Background: Cardiac iron overload is the first cause of mortality in thalassemia. In MDS, a causal relationship between cardiac iron overload and death is not as well established and heart complication may be of intricate origins in these elderly pts. Cardiac MRI T2* allows accurate measurement of heart iron and is influenced by iron content only (and not by other cardiac diseases). T2* value < 20ms is clearly associated with cardiac iron overload. A few reports (Winder et al ASH 2005,

Methods: We prospectively evaluated by MRI both cardiac T2* according to Anderson (Eur Heart J 2001) and liver iron content (LIC ) according to Gandon (Lancet 2004) and cardiac function by echocardiography in multitransfused low risk MDS pts. Cardiac MRI T2* was also assessed in 33 controls.

Results: 21 MDS were analyzed, 9M/12F. Median age: 75 years ( 50–83); FAB : RA= 3, RAS=13, RAEB = 3, CMML n=1, unclassified n=1. Karyotype: fav n= 1, Int n= 18, failure n=1. IPSS: low n= 10, Int I n= 10, unavailable n=1. Median interval from MDS diagnosis and first transfusion was 40 and 24 months respectively. At inclusion, median number of RBC units transfused was 81 (range 6–282, and greater than 100 in 8 pts). Median serum ferritin level was 2152 ng/ml and 11 patients were on chelation therapy (CT). 9/21 pts had cardiac symptoms and were on cardiac therapy. LVEF was below normal (55%) in 3/21 cases. Left ventricular telediastolic diameter LVTD was above normal (normal 53 mm) in 6/14 pts evaluated. Median LIC was 350 micromoles/g/dw (95–898 ). Median Cardiac T2* was 27 ms (8–74) and did not differ significantly from controls (T2*=27ms+/−6.4). No correlation was found between cardiac T2* and ferritin, LIC, LVEF, time from MDS diagnosis. However 3/21 pts had cardiac iron overload with T2* < 20 (18ms,15ms,8ms respectively). LVEF and number of RBC units transfused of these pts was respectively 69%,51%,33% and 119,150,282 RBC units. Two of them were on iron CT, one of them since 8 years. The last 2 pts had clinical signs of cardiac failure unexplained by other causes and both had increased LVTD.
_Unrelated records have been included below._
Lemma slice_drop_last_app p x : slice_drop_last (String.length p) (x +:+ p) = x.
Proof.
  unfold slice_drop_last. rewrite length_app.
  replace (String.length x + String.length p - String.length p)
    with (String.length x) by lia.
  apply slice_to_app.
Qed.

Lemma startswith_cons a p b s :
  startswith (String a p) (String b s) = Ascii.eqb a b && startswith p s.
Proof. reflexivity. Qed.

Lemma startswith_app_l p q s :
  startswith (p +:+ q) s = true -> startswith p s = true.
Proof.
  revert s.
  induction p as [|c r IH]; intros s; [now destruct s|].
  destruct s as [|d s']; [discriminate|].
  change (String c r +:+ q) with (String c (r +:+ q)).
  rewrite !startswith_cons.
  intros [Hc Hr]%andb_true_iff. rewrite Hc. now apply IH.
Qed.

Lemma length_lstrip s : String.length (lstrip s) <= String.length s.
Proof.
  induction s as [|c r IH]; simpl; [lia|].
  destruct (isspace c); simpl; lia.
Qed.

Lemma length_rstrip s : String.length (rstrip s) <= String.length s.
Proof.
  induction s as [|c r IH]; simpl; [lia|].
  destruct (is_empty (rstrip r) && isspace c); simpl; lia.
Qed.

Lemma length_strip s : String.length (strip s) <= String.length s.
Proof.
  unfold strip. pose proof (length_lstrip (rstrip s)).
  pose proof (length_rstrip s). lia.
Qed.

Lemma length_slice_from n s :
  String.length (slice_from n s) = String.length s - n.
Proof.
  revert s. induction n as [|n IH]; intros s; simpl; [lia|].
  destruct s as [|c r]; simpl; [reflexivity|apply IH].
Qed.

Lemma length_slice_to n s :
  String.length (slice_to n s) = Nat.min n (String.length s).
Proof.
  revert s. induction n as [|n IH]; intros s; simpl; [reflexivity|].
  destruct s as [|c r]; simpl; [reflexivity|now rewrite IH].
Qed.

Lemma length_slice_drop_last n s :
  String.length (slice_drop_last n s) = String.length s - n.
Proof. unfold slice_drop_last. rewrite length_slice_to. lia. Qed.

Lemma startswith_length p s :
  startswith p s = true -> String.length p <= String.length s.
Proof.
  revert s. induction p as [|a p IH]; intros s; simpl; [lia|].
  destruct s as [|b s]; [discriminate|].
  intros [_ Hp]%andb_true_iff. specialize (IH s Hp). simpl. lia.
Qed.

Lemma endswith_length p s :
  endswith p s = true -> String.length p <= String.length s.
Proof.
  unfold endswith. intros [Hl _]%andb_true_iff. now apply Nat.leb_le.
Qed.

Lemma lstrip_empty s : is_empty (lstrip s) = all_whitespace s.
Proof.
  induction s as [|c r IH]; simpl; [reflexivity|].
  destruct (isspace c); [exact IH|reflexivity].
Qed.

Lemma is_empty_true s : is_empty s = true -> s = EmptyString.
Proof. now destruct s. Qed.

Lemma all_whitespace_rstrip s : all_whitespace (rstrip s) = all_whitespace s.
Proof.
  induction s as [|c r IH]; simpl; [reflexivity|].
  destruct (is_empty (rstrip r) && isspace c) eqn:E; simpl.
  - apply andb_true_iff in E as [Er ->]. apply is_empty_true in Er.
    rewrite <- IH, Er. reflexivity.
  - now rewrite IH.
Qed.

(** [not s.strip()] holds exactly for the empty and the all-whitespace
    strings. *)
Lemma strip_empty s : is_empty (strip s) = all_whitespace s.
Proof. unfold strip. now rewrite lstrip_empty, all_whitespace_rstrip. Qed.

End PyStrFacts.

(** ** Properties of the output validator *)

Module OutputValidatorFacts.
Import PyStr PyStrFacts OutputValidator.


(** Text that opens and closes with a fence marker has nothing to trim. *)
Lemma strip_between_fences x : strip (fence +:+ x +:+ fence) = fence +:+ x +:+ fence.
Proof.
  unfold strip.
  replace (fence +:+ x +:+ fence) with ((fence +:+ x) +:+ fence)
    by (unfold fence; reflexivity).
  rewrite rstrip_app_keep by reflexivity.
  reflexivity.
Qed.


(** After the opening marker is gone, the closing one is removed and the
    content trimmed. *)
Lemma clean_tail c :
  strip (if endswith fence (c +:+ fence)
         then slice_drop_last 3 (c +:+ fence) else c +:+ fence) = strip c.
Proof.
  rewrite endswith_app.
  now rewrite (slice_drop_last_app fence c : slice_drop_last 3 (c +:+ fence) = c).
Qed.

Lemma clean_json_fenced c : clean_json_response (fenced "json" c) = strip c.
Proof.
  unfold clean_json_response, fenced.
  change (fence +:+ "json" +:+ c +:+ fence)
    with (fence +:+ ("json" +:+ c) +:+ fence).
  rewrite strip_between_fences.
  change (startswith json_fence (fence +:+ ("json" +:+ c) +:+ fence)) with true.
  cbv iota.
  change (slice_from 7 (fence +:+ ("json" +:+ c) +:+ fence)) with (c +:+ fence).
  apply clean_tail.
Qed.


(** The result of cleaning has nothing left to trim. *)
Lemma clean_stripped s : strip (clean_json_response s) = clean_json_response s.
Proof. unfold clean_json_response. apply strip_idem. Qed.

(** Trimmed text without a fence at either end is returned as it is. *)
Lemma clean_fixed t :
  strip t = t -> startswith fence t = false -> endswith fence t = false ->
  clean_json_response t = t.
Proof.
  intros Hs Hp He. unfold clean_json_response. rewrite Hs.
  destruct (startswith json_fence t) eqn:Hj.
  - apply (startswith_app_l fence "json" t) in Hj. congruence.
  - now rewrite Hp, He.
Qed.

(** Trimmed text with a fence at one end loses at least that fence. *)
Lemma clean_shrinks t :
  strip t = t -> startswith fence t = true \/ endswith fence t = true ->
  String.length (clean_json_response t) < String.length t.
Proof.
  intros Hs Hf. unfold clean_json_response. rewrite Hs.
  set (r1 := if startswith json_fence t then slice_from 7 t
             else if startswith fence t then slice_from 3 t else t).
  set (r2 := if endswith fence r1 then slice_drop_last 3 r1 else r1).
  pose proof (length_strip r2) as L2.
  assert (String.length r2 <= String.length r1) as L1.
  { subst r2. destruct (endswith fence r1); [|lia].
    rewrite length_slice_drop_last. lia. }
  destruct (startswith fence t) eqn:Hp.
  - apply startswith_length in Hp. simpl in Hp.
    assert (String.length r1 <= String.length t - 3); [|lia].
    subst r1. destruct (startswith json_fence t);
      rewrite length_slice_from; lia.
  - destruct Hf as [Hf|He]; [discriminate|].
    assert (startswith json_fence t = false) as Hj.
    { destruct (startswith json_fence t) eqn:Hj; [|reflexivity].
      apply (startswith_app_l fence "json" t) in Hj. congruence. }
    assert (r1 = t) as -> by (subst r1; now rewrite Hj).
    subst r2. rewrite He in *. rewrite length_slice_drop_last in L2.
    apply endswith_length in He. simpl in He. lia.
Qed.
Conclusions: Although cardiac T2* did not differ significantly in transfused MDS and in controls, 3 heavily transfused (all in the 8 patients who had received >100 RBC units) had clear cardiac iron overload, clinically relevant in 2 of them and not correlated with higher liver iron overload. Differences between our study and previous studies could be due to the higher number of transfused RBC units in our pts with abnormal T2*, as compared to a median of 50 in the study of Winder, but further studies are required to confirm this finding.